> **Work instruction**: Determine how many lines of the entries contain "UsageErr". Reply with that number alone.

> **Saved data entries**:
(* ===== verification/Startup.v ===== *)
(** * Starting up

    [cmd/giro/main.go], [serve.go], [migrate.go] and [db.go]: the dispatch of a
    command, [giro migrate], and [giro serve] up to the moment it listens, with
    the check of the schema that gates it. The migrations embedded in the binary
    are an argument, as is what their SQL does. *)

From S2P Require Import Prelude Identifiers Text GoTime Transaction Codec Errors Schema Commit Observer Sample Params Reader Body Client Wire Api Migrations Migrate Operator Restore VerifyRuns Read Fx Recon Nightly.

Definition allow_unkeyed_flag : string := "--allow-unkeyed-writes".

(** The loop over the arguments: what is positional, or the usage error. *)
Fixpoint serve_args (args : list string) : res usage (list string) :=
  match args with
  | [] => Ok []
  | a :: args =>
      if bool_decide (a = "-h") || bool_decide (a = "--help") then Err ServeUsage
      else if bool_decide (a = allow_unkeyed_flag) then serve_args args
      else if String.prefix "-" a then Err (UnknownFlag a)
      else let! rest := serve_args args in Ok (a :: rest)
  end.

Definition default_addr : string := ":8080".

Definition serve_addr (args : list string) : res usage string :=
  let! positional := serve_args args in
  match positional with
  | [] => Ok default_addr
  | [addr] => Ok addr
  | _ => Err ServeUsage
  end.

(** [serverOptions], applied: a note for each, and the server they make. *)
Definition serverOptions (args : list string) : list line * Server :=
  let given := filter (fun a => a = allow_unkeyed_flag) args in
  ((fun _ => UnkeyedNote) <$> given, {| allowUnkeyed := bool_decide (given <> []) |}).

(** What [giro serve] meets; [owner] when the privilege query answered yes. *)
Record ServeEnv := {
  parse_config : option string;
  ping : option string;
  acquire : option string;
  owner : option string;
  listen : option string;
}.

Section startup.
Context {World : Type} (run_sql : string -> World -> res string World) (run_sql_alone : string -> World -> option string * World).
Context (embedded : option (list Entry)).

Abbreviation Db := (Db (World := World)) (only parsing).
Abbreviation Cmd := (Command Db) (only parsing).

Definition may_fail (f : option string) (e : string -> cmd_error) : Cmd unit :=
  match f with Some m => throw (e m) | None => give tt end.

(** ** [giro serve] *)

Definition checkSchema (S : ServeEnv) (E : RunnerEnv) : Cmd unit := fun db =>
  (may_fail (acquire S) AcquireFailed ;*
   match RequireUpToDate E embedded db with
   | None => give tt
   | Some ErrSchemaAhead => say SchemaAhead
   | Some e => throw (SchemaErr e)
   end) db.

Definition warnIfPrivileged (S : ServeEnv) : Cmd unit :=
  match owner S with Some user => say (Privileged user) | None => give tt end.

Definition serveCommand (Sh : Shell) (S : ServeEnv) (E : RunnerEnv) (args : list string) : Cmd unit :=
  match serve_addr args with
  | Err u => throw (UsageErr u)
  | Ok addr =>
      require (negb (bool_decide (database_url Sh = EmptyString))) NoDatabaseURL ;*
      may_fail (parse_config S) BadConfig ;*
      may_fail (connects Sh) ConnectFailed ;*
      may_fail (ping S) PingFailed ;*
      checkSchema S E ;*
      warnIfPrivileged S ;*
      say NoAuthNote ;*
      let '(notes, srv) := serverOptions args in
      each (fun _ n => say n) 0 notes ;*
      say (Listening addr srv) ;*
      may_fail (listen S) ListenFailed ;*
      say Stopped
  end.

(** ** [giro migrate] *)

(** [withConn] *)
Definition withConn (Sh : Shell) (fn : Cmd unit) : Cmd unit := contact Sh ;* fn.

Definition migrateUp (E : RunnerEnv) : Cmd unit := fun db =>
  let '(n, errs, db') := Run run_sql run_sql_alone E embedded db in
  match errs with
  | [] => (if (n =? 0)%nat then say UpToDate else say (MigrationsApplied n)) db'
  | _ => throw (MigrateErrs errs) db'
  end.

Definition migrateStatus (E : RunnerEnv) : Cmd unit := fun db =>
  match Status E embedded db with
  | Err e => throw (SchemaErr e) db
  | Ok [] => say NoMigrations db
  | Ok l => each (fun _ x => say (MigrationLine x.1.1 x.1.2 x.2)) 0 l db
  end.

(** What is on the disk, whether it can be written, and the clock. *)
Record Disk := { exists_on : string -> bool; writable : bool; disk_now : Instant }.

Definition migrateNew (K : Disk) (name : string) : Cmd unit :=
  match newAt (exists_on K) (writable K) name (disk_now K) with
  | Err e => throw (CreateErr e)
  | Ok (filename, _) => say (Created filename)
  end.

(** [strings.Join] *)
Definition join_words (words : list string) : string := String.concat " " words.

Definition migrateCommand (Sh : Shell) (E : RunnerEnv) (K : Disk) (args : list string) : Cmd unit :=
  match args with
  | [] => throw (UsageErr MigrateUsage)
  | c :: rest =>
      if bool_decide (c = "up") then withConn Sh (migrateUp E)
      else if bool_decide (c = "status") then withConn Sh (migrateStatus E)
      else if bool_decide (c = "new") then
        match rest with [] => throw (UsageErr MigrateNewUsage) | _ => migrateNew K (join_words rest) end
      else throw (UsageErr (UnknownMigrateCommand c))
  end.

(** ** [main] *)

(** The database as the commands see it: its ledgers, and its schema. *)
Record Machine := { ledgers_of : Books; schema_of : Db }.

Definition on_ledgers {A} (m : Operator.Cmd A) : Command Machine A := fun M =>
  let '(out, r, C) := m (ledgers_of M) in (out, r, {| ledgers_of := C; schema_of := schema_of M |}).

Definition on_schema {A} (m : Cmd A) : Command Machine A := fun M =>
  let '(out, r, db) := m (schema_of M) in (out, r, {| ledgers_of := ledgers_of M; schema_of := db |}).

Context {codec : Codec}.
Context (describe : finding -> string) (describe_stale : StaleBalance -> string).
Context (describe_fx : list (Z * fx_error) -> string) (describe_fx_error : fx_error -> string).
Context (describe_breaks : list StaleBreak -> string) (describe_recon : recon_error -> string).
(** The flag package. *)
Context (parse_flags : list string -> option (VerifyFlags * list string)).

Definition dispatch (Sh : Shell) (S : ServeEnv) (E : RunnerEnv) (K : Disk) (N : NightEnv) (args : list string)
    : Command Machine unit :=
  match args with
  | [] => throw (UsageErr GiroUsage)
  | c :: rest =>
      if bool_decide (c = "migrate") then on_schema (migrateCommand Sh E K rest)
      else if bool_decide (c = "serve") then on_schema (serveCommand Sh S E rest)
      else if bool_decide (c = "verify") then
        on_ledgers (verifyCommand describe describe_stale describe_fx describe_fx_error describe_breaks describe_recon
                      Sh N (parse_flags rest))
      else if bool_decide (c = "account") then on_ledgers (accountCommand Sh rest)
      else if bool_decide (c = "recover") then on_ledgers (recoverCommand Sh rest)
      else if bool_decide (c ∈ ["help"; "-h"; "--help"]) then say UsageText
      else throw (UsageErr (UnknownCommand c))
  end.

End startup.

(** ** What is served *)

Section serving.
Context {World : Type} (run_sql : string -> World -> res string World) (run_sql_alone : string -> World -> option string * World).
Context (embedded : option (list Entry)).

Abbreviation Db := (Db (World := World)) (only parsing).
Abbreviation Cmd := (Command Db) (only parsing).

---

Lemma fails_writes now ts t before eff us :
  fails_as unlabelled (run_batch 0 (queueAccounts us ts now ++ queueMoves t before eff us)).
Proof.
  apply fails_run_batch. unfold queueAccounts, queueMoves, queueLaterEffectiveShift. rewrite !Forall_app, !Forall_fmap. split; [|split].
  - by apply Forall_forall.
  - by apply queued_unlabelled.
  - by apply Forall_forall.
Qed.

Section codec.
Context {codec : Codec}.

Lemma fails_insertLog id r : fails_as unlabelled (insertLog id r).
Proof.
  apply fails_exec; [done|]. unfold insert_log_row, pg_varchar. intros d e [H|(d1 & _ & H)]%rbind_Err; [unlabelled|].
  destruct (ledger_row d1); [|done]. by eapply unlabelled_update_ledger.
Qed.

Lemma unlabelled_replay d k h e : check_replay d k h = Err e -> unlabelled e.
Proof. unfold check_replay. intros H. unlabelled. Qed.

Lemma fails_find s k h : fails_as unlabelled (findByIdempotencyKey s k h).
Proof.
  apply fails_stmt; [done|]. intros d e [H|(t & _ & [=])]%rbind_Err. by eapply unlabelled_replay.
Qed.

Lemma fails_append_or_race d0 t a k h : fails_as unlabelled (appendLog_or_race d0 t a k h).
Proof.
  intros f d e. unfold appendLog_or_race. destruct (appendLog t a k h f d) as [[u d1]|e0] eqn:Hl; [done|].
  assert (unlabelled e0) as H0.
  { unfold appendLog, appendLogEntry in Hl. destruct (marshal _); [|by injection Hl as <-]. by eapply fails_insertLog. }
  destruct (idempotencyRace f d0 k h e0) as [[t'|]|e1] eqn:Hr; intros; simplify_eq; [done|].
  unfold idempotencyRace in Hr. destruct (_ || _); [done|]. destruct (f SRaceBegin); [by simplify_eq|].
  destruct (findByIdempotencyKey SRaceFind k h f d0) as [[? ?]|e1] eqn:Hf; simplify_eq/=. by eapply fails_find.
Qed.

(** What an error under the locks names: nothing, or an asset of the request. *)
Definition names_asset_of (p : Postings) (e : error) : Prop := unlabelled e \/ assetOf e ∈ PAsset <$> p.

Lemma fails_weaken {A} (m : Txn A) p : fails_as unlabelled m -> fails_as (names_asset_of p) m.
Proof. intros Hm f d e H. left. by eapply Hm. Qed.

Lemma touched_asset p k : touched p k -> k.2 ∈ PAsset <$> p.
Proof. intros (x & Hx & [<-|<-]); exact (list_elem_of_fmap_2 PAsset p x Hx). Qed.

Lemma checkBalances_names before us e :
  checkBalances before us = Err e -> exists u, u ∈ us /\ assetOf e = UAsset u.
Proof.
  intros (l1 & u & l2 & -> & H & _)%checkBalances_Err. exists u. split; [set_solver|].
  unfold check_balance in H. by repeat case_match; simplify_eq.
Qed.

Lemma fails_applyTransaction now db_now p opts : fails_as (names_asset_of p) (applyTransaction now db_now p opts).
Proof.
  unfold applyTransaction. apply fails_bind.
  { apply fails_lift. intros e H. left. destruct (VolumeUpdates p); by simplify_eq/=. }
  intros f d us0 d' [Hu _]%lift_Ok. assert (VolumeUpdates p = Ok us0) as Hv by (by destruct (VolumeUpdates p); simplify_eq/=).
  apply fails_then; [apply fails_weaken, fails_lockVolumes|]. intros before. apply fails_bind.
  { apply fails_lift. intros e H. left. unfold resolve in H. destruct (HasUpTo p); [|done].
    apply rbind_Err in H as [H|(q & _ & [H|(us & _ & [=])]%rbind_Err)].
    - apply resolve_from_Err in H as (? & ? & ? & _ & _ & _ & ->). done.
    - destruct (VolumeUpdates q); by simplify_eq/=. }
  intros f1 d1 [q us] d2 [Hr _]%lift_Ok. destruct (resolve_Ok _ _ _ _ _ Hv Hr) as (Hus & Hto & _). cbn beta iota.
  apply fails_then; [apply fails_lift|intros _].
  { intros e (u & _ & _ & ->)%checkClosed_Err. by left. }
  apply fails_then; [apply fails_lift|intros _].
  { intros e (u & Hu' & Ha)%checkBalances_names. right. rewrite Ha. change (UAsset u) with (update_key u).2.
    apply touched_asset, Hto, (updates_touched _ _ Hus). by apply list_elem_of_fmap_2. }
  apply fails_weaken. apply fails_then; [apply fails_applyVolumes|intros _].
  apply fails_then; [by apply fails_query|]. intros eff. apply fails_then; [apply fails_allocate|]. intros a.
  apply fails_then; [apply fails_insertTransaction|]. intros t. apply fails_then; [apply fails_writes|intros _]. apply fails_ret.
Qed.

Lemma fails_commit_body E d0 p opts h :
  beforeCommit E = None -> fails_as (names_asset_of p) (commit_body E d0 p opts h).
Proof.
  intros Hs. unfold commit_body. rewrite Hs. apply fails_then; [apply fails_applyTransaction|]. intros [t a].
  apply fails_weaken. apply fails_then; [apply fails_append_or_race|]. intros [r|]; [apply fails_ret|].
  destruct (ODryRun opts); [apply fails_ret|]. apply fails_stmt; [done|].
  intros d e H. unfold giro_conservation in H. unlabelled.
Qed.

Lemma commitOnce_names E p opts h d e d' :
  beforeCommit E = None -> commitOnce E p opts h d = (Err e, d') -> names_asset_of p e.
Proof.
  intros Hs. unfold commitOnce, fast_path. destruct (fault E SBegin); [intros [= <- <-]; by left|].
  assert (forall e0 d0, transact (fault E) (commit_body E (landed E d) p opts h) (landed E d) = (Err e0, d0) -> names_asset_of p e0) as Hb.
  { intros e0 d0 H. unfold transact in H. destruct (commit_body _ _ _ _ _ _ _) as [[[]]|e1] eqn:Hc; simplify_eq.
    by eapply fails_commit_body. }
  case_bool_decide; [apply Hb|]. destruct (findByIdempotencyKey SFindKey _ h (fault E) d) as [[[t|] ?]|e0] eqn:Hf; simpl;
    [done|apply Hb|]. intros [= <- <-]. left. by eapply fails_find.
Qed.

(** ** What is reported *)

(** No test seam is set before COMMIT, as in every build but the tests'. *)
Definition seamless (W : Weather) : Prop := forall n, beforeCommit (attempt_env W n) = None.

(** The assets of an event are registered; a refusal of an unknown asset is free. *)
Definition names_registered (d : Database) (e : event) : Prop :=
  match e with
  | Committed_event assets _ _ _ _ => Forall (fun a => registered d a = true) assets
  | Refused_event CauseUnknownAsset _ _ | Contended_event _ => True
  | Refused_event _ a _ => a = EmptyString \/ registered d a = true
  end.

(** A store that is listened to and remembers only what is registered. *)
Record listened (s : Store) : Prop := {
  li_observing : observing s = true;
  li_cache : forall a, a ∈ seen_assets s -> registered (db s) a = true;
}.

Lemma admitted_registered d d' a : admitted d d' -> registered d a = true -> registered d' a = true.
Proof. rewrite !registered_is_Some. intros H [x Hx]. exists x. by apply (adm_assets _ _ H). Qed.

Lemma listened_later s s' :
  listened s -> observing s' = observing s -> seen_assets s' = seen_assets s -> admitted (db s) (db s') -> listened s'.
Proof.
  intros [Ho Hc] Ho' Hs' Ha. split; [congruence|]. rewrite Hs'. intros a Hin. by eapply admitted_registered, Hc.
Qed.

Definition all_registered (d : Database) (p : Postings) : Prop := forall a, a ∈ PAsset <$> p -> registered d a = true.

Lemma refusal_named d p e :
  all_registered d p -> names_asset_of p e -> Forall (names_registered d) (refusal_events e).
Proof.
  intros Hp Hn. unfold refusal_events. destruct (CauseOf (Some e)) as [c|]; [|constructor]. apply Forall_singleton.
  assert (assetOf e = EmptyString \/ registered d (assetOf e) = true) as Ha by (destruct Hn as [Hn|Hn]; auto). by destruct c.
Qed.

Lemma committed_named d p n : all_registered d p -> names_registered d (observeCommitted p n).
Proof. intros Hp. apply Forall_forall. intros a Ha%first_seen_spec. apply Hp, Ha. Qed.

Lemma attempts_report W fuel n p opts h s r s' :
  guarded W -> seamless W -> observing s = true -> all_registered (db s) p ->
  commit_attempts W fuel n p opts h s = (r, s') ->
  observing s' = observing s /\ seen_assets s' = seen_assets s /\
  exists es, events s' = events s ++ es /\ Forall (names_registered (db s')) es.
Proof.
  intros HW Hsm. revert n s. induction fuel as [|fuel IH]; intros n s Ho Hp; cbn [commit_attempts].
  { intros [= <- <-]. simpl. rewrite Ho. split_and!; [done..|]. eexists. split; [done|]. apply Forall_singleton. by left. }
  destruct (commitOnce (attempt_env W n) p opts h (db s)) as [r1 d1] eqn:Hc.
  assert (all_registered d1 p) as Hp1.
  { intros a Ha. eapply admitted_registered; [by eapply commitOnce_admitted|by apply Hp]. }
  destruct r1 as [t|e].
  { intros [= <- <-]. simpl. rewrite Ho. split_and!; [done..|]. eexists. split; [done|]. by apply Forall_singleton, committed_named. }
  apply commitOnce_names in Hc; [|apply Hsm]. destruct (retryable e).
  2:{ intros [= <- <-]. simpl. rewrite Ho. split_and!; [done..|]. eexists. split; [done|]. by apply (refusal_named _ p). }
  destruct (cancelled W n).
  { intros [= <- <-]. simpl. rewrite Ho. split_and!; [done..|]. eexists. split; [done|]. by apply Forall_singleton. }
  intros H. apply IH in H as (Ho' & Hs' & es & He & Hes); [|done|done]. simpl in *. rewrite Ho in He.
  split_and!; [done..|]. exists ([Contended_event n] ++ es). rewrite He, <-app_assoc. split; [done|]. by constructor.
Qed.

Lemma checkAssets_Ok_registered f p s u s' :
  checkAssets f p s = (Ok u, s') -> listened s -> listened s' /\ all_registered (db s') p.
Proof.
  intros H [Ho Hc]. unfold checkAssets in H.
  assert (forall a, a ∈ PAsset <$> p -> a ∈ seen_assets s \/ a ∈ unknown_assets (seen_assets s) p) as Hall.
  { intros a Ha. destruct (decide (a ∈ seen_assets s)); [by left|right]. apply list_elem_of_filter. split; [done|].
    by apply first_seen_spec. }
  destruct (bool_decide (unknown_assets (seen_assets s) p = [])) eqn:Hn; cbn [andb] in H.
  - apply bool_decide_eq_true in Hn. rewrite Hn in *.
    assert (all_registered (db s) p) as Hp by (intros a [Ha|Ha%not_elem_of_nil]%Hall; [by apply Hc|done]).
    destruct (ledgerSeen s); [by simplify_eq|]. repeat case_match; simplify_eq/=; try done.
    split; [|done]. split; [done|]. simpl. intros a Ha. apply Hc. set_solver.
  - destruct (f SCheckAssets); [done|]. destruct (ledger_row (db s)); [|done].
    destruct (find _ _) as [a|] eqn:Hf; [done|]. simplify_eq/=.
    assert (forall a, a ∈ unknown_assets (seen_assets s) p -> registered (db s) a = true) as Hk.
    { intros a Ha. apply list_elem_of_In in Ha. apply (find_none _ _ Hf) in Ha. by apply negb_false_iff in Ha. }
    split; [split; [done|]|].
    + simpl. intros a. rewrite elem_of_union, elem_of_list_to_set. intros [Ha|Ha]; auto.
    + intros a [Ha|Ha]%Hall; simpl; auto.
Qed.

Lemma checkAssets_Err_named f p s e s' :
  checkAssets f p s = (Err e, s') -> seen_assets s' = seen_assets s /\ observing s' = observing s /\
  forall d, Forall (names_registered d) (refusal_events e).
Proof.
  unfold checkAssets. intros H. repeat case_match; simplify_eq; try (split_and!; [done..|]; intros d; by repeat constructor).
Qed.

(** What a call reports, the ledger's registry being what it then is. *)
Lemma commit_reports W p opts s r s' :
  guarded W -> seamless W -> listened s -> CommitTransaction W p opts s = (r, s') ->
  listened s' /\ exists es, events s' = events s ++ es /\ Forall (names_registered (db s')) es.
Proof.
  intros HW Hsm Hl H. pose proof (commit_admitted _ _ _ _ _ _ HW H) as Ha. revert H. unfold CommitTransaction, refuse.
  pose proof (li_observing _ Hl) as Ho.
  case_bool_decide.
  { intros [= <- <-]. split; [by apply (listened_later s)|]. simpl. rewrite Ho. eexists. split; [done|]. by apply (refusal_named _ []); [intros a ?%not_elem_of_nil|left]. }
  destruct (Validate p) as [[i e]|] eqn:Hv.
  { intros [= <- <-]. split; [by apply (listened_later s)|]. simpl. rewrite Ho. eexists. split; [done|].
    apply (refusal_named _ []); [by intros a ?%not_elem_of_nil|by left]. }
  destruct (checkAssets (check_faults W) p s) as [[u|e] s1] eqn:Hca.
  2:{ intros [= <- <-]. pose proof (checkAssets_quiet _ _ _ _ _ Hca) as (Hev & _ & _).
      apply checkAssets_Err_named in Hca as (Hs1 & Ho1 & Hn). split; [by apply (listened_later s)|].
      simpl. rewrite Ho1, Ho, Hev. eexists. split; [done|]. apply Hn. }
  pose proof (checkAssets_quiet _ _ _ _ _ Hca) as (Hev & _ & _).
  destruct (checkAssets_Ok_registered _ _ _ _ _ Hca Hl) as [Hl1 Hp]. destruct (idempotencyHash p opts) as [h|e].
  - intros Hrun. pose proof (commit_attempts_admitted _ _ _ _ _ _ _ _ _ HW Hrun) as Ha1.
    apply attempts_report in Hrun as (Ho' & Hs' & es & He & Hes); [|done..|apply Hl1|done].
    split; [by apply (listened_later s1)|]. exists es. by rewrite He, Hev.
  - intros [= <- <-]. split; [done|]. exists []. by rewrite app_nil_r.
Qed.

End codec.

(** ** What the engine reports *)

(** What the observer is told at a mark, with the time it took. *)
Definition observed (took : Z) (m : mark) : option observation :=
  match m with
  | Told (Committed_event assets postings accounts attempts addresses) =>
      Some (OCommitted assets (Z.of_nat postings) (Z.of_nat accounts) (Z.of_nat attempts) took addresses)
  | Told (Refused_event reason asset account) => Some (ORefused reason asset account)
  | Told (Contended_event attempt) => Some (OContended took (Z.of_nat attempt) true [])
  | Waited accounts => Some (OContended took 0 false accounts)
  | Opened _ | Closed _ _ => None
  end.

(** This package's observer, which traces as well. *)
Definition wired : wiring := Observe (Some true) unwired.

> **Response for this exercise**: 6